Work to be completed: Starting with the line that contains "gp_1 : io_read IRQ_PENDING_1 d = (p1, d);" and stopping after the line that contains "Lemma trap_gpu tf", return each line below exactly as written, with no others.

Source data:
════════════════════

(* ===== verification/TrapSpec.v ===== *)
(** From the vector table to the interrupted components: what [trap] does for an
    interrupt of the UART and for one of the SD card. *)

From S2P Require Import Prelude Memory Kalloc Dlist BufferCache Superblock Txn Fs File Console ConsoleSpec Proc ProcSpec.
From S2P Require Import Syscall Sysfile Exec Dispatch Bio Mmio SdRegs Sd SdQueue Emmc SdSpec Uart UartSpec Trap.

Lemma woken_again ch t t1 t2 : woken ch t t1 → woken ch t1 t2 → woken ch t t2.
Proof.
  intros (A1 & A2 & A3 & A4) (B1 & B2 & B3 & B4). split; [congruence|]. split; [congruence|]. split; [congruence|].
  intros i Hi. rewrite B4, A4 by done.
  destruct (bool_decide_reflect (p_state (pt_proc t i) = SLEEPING)) as [Hs|Hs]; cbn [andb]; [|by rewrite bool_decide_eq_false_2].
  destruct (p_chan (pt_proc t i) =? ch) eqn:Hc; cbn [p_state p_chan with_state].
  - by rewrite bool_decide_eq_false_2.
  - by rewrite bool_decide_eq_true_2, Hc.
Qed.

Section TrapSpec.
Context `{!Kernel, !Libc, !Elf} {T : Type} `{!TxnOps T, !OpOps T, !Lens T con}.
Context {D : Type} `{!Mmio D} (call_of : Z → option call) (sdque : Z) (fuel : nat).
Implicit Types (m : machine T D) (k : kern T) (d : D).
Abbreviation trap := (trap call_of sdque fuel).

(** The interrupt controller: an interrupt of the GPU with these two pending
    registers, and nothing from the timers.  Reading these changes nothing. *)
Record gpu_pending d (p1 p2 : Z) : Prop := {
  gp_src : ∃ src, io_read (IRQ_SRC_CORE k_cpu) d = (src, d) ∧
    any src IRQ_CNTPNSIRQ = false ∧ any src IRQ_TIMER = false ∧ any src IRQ_GPU = true;
  gp_1 : io_read IRQ_PENDING_1 d = (p1, d);
  gp_2 : io_read IRQ_PENDING_2 d = (p2, d);
}.
(** An interrupt, and not a system call. *)
Definition from_irq m : Prop := Z.shiftr (w64 (esr (m_regs m))) EC_SHIFT = EC_UNKNOWN.
Definition clear_esr (r : sysregs) : sysregs := Sysregs 0 (cntp_ctl r) (cntp_tval r) (ttbr0 r).

Lemma reg_read_same r m v : io_read r (sd_dev (m_sd m)) = (v, sd_dev (m_sd m)) → reg_read r m = Ret v m.
Proof. intros E. unfold reg_read. cbn. rewrite E. by destruct m as [? [] ?]. Qed.

Lemma trap_gpu tf m p1 p2 :
  from_irq m → gpu_pending (sd_dev (m_sd m)) p1 p2 →
  trap tf m = (if any p1 AUX_INT then uart_interrupt fuel
               else if any p2 VC_ARASANSDIO_INT then sd_interrupt sdque else mret ())
              (Machine (m_kern m) (m_sd m) (clear_esr (m_regs m))).
Proof.
  intros He [(src & E0 & S1 & S2 & S3) E1 E2]. unfold Trap.trap. mstep (eq_refl (resr m)).
  mstep (eq_refl (lesr 0 m)). unfold from_irq in He. rewrite He. change (s32 (w32 EC_UNKNOWN) =? EC_UNKNOWN) with true. cbn iota.
  set (m1 := Machine _ _ _). unfold interrupt. mstep (reg_read_same _ m1 _ E0). rewrite S1, S2, S3.
  mstep (reg_read_same _ m1 _ E1). by mstep (reg_read_same _ m1 _ E2).
Qed.

(** The kernel with another process table. *)
Definition with_table (t : ptable) k : kern T := Kern (k_files k) (k_kmem k) t.
(** [wakeup_all] for any update of the table in place of [wakeup1], which must
    not be computed. *)
Fixpoint apply_all (w : Z → ptable → ptable) (l : list Z) : M (machine T D) () :=
  match l with
  | [] => mret ()
  | ch :: l => lift (table (T := T) (w ch)) ;; apply_all w l
  end.
Lemma wakeup_all_eq l : wakeup_all (T := T) (D := D) l = apply_all wakeup1 l.
Proof. induction l as [|ch l IH]; [done|]. cbn [wakeup_all apply_all]. by rewrite IH. Qed.
Lemma apply_all_at w l : ∀ t k (x : sdst D) r,
  apply_all w l (Machine (with_table t k) x r) = Ret () (Machine (with_table (fold_left (λ t ch, w ch t) l t) k) x r).
Proof. induction l as [|ch l IH]; intros t k x r; [done|]. exact (IH (w ch t) k x r). Qed.
Definition wake (l : list Z) (t : ptable) : ptable := fold_left (λ t ch, wakeup1 ch t) l t.
Lemma wakeup_all_run l m :
  wakeup_all l m = Ret () (Machine (with_table (wake l (k_ptable (m_kern m))) (m_kern m)) (m_sd m) (m_regs m)).
Proof. rewrite wakeup_all_eq. destruct m as [[a b t] x r]. exact (apply_all_at wakeup1 l t (Kern a b t) x r). Qed.
Lemma repeated_woken (w : Z → ptable → ptable) ch (Hw : ∀ t, woken ch t (w ch t)) n : ∀ t,
  woken ch t (fold_left (λ t ch, w ch t) (replicate (S n) ch) t).
Proof.
  assert (∀ t t1, woken ch t t1 → woken ch t (fold_left (λ t ch, w ch t) (replicate n ch) t1)) as Hn.
  { induction n as [|n IH]; intros t t1 Ht; [done|]. apply IH. eapply woken_again; [exact Ht|apply Hw]. }
  intros t. apply Hn, Hw.
Qed.
Lemma wakeups_woken n ch t : (0 < n)%nat → woken ch t (wake (replicate n ch) t).
Proof. destruct n as [|n]; [lia|]. intros _. exact (repeated_woken wakeup1 ch (wakeup1_woken ch) n t). Qed.

(** ** The UART *)

Definition m_con m : con := lget (Lens := kern_con) (m_kern m).
Definition m_dev m : D := sd_dev (m_sd m).
Definition m_table m : ptable := k_ptable (m_kern m).

(** C17: a byte that arrives at the UART reaches the reader of the console.  When
    the interrupt controller reports the UART, [trap] takes all bytes from the
    device, leaves the input buffer as the abstract line editor has it after
    them, sends the echo, and makes the processes that sleep in [console_read]
    runnable when a line has become ready; nothing else of the kernel and of
    the SD driver changes. *)
Theorem trap_uart (limit : nat) `{!Uart D limit} tf m p1 p2 u ready line :
  from_irq m → gpu_pending (m_dev m) p1 p2 → any p1 AUX_INT = true →
  con_rel (m_con m) ready line → c_panicked (m_con m) < 0 →
  uart_ok limit (m_dev m) u → Forall (λ x, 0 ≤ x < 256) (u_rx u) → ctrl_P ∉ u_rx u →
  (limit < fuel)%nat → (length (u_rx u) < fuel)%nat →
  let st := fold_left type_char (u_rx u) (ready, line) in
  ∃ m' echo n, trap tf m = Ret () m' ∧
    con_rel (m_con m') st.1 st.2 ∧
    console_intr (u_rx u) (set_out [] (m_con m)) = Ret () (set_out echo (m_con m')) ∧
    uart_ok limit (m_dev m') (UartState [] (u_tx u ++ mask8 echo) n) ∧
    (st.1 ≠ ready → woken k_input_r (m_table m) (m_table m')) ∧
    m_kern m' = with_table (m_table m') (lset (Lens := kern_con) (m_con m') (m_kern m)) ∧
    m_sd m' = lset (m_dev m') (m_sd m).
Proof.
  intros He Hg Hp1 Hc Hp Hu Hrx HP Hf Hn st.
  destruct (uart_intr_refines limit fuel Hf (m_con m) (m_dev m) u ready line Hc Hp Hu Hrx HP Hn)
    as (echo & c' & d' & n & E1 & E2 & Hu' & Hc' & Hw).
  set (m1 := Machine (m_kern m) (m_sd m) (clear_esr (m_regs m))).
  set (m2 := Machine (lset (Lens := kern_con) c' (m_kern m)) (lset d' (m_sd m)) (clear_esr (m_regs m))).
  assert (lift (uart_intr fuel) m1 = Ret () m2) as El.
  { unfold lift. change (lget m1) with (Tty (m_con m) (m_dev m)). by rewrite E2. }
  assert (m_con m2 = c') as Ec by apply (lget_lset (Lens := kern_con)).
  set (k := (c_wakes c' - c_wakes (m_con m))%nat).
  exists (Machine (with_table (wake (replicate k k_input_r) (m_table m)) (m_kern m2)) (m_sd m2) (m_regs m2)), echo, n.
  split.
  { rewrite (trap_gpu tf m p1 p2 He Hg), Hp1. fold m1. unfold uart_interrupt.
    erewrite mbind_ret; [|reflexivity]. mstep El. erewrite mbind_ret; [|reflexivity].
    change (tty_con (lget m2)) with (m_con m2). rewrite Ec. change (tty_con (lget m1)) with (m_con m). fold k.
    exact (wakeup_all_run (replicate k k_input_r) m2). }
  match goal with |- context [m_con ?x] => change (m_con x) with (m_con m2) end. rewrite Ec.
  split; [exact Hc'|]. split; [exact E1|]. split; [exact Hu'|]. split; [|split; reflexivity].
  intros Hne. apply wakeups_woken. specialize (Hw Hne). lia.
Qed.

(** ** The SD card *)

(** C16: an interrupt of the SD card that the interrupt controller reports makes
    [trap] take one step of the queue of requests: the first request is served,
    the process that sleeps on its buffer becomes runnable and finds that
    [sdrw] is done, and the next request is on its way.  Nothing else of the
    kernel changes, and an interrupt with an empty queue changes nothing. *)
Theorem trap_sd `{!Emmc D} tf k r s a p1 p2 :
  let m := Machine k (fire s) r in
  from_irq m → gpu_pending (m_dev m) p1 p2 → any p1 AUX_INT = false → any p2 VC_ARASANSDIO_INT = true →
  sd_rel sdque s a →
  ∃ t s', trap tf m = Ret () (Machine (with_table t k) s' (clear_esr r)) ∧ sd_rel sdque s' (q_step a Intr) ∧
    match q_list a with
    | [] => t = k_ptable k
    | b :: _ => woken b (k_ptable k) t ∧ sdrw_wait b s' = Ret () s'
    end.
Proof.
  intros m He Hg Hp1 Hp2 Hr. destruct (intr_run sdque s a Hr) as (s' & Ei & R).
  assert (sd_intr sdque (fire s) = Ret () s') as Es by exact Ei.
  set (l := drop (length (sd_woken s)) (sd_woken s')).
  exists (wake l (k_ptable k)), s'. split; [|split; [exact R|]].
  { rewrite (trap_gpu tf m p1 p2 He Hg), Hp1, Hp2. unfold sd_interrupt. erewrite mbind_ret; [|reflexivity].
    set (m1 := Machine (m_kern m) (m_sd m) (clear_esr (m_regs m))).
    assert (lift (sd_intr sdque) m1 = Ret () (Machine k s' (clear_esr r))) as El.
    { unfold lift. change (lget m1) with (fire s). by rewrite Es. }
    mstep El. erewrite mbind_ret; [|reflexivity]. exact (wakeup_all_run l (Machine k s' (clear_esr r))). }
  pose proof (sr_woken _ _ _ R) as Hw. cbn [q_step] in Hw. unfold l. rewrite Hw, (sr_woken _ _ _ Hr).
  destruct (q_list a) as [|b q] eqn:Hq; cbn [q_woken].
  - rewrite drop_all. reflexivity.
  - rewrite drop_app_length. split; [exact (wakeups_woken 1 b (k_ptable k) ltac:(lia))|].
    eapply (wait_returns sdque s' (q_step a Intr) b (q_buf a b)); [exact R|]. cbn [q_step]. rewrite Hq. cbn [q_buf]. by rewrite upd_eq.
Qed.
End TrapSpec.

════════════════════

Task output:
  gp_1 : io_read IRQ_PENDING_1 d = (p1, d);
  gp_2 : io_read IRQ_PENDING_2 d = (p2, d);
}.
(** An interrupt, and not a system call. *)
Definition from_irq m : Prop := Z.shiftr (w64 (esr (m_regs m))) EC_SHIFT = EC_UNKNOWN.
Definition clear_esr (r : sysregs) : sysregs := Sysregs 0 (cntp_ctl r) (cntp_tval r) (ttbr0 r).

Lemma reg_read_same r m v : io_read r (sd_dev (m_sd m)) = (v, sd_dev (m_sd m)) → reg_read r m = Ret v m.
Proof. intros E. unfold reg_read. cbn. rewrite E. by destruct m as [? [] ?]. Qed.

Lemma trap_gpu tf m p1 p2 :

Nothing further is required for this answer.